# Problem description:
Below are records; copy every line among them that contains the word "Htop".

(Collected data)
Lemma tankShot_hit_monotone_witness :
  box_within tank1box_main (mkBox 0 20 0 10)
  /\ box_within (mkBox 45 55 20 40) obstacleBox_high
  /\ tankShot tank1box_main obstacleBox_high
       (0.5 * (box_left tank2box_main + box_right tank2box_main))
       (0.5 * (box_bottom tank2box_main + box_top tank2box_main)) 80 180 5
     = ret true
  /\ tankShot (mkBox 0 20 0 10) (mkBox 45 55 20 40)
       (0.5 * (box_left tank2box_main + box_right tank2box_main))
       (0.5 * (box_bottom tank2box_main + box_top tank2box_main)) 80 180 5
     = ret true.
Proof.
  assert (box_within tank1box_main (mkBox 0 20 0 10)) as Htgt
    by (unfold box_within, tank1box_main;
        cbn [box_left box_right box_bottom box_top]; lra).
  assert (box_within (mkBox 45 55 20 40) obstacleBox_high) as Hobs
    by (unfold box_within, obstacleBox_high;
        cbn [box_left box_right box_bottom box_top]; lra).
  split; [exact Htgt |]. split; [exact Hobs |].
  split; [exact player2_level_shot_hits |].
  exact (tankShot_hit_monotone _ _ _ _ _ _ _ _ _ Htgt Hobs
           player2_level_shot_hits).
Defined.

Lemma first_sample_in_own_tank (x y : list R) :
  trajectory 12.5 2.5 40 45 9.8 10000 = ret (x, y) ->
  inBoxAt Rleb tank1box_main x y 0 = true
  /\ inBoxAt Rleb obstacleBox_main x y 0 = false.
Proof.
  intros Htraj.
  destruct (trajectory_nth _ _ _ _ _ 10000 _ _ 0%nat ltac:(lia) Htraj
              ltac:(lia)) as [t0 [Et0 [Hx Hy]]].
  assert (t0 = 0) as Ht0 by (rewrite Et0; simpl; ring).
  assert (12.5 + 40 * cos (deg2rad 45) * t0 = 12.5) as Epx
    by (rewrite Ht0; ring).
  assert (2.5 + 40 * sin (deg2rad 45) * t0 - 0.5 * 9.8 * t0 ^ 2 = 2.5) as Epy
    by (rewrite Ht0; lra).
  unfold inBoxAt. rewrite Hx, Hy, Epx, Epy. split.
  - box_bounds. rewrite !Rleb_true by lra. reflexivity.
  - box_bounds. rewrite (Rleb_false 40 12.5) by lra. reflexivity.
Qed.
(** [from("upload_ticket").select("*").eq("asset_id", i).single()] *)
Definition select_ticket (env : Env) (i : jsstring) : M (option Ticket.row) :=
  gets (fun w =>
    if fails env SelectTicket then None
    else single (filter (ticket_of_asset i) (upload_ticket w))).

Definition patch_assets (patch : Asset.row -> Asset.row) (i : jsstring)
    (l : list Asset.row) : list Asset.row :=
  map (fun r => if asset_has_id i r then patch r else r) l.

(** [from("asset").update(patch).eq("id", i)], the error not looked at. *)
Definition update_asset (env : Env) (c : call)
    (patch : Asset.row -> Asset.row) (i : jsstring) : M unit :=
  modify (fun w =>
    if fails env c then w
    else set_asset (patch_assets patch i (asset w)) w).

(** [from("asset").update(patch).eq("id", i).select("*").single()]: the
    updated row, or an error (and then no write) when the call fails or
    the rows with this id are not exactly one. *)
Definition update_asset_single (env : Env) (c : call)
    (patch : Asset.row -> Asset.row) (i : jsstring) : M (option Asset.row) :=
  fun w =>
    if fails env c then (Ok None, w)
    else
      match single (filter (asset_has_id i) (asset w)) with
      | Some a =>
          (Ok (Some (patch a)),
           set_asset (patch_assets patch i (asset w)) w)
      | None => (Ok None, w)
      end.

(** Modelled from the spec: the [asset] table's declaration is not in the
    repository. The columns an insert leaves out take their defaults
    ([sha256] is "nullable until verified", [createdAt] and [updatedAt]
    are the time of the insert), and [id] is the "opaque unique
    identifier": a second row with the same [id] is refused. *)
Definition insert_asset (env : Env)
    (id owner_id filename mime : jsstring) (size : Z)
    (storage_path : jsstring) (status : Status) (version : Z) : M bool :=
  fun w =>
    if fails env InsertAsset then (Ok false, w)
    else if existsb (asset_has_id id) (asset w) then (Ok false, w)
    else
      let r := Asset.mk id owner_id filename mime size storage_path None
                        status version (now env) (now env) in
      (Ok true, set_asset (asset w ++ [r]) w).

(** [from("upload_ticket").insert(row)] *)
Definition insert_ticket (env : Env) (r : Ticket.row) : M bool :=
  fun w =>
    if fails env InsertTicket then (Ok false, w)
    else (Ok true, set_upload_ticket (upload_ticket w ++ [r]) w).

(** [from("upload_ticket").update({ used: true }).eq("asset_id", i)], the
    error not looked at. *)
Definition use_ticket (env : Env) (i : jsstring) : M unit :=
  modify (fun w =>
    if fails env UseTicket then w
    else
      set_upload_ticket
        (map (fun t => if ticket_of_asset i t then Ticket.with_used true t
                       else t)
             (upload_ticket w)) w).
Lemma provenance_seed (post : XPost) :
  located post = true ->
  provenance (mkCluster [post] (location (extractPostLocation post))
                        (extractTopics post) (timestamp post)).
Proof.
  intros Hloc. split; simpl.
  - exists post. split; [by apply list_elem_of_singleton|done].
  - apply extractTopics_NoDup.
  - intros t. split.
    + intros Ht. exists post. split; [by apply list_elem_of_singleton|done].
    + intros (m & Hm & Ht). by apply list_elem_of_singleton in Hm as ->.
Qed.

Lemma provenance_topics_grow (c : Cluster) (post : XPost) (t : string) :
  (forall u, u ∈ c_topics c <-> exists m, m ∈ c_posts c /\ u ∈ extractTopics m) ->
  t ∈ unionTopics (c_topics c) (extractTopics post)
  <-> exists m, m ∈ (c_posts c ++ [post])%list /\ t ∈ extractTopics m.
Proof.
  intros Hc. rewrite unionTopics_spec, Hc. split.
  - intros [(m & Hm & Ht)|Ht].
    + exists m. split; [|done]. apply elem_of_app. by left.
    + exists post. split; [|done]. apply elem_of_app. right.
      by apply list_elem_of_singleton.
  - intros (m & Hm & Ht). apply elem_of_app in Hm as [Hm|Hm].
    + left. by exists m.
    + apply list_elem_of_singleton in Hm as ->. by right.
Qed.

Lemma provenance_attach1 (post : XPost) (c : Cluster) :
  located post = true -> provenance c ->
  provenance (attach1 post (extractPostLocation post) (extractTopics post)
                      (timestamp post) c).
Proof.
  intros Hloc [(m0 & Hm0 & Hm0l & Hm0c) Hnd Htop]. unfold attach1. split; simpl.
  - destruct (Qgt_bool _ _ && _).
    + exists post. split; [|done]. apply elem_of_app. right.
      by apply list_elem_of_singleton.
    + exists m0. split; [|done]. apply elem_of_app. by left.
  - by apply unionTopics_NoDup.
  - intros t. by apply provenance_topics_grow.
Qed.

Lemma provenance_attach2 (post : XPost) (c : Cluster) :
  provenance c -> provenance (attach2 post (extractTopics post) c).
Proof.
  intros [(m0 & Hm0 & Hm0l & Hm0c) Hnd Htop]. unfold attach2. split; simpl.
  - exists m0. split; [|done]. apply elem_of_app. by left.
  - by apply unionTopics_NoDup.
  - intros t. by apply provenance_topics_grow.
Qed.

# Answer to the exercise:
  intros Hloc [(m0 & Hm0 & Hm0l & Hm0c) Hnd Htop]. unfold attach1. split; simpl.
  intros [(m0 & Hm0 & Hm0l & Hm0c) Hnd Htop]. unfold attach2. split; simpl.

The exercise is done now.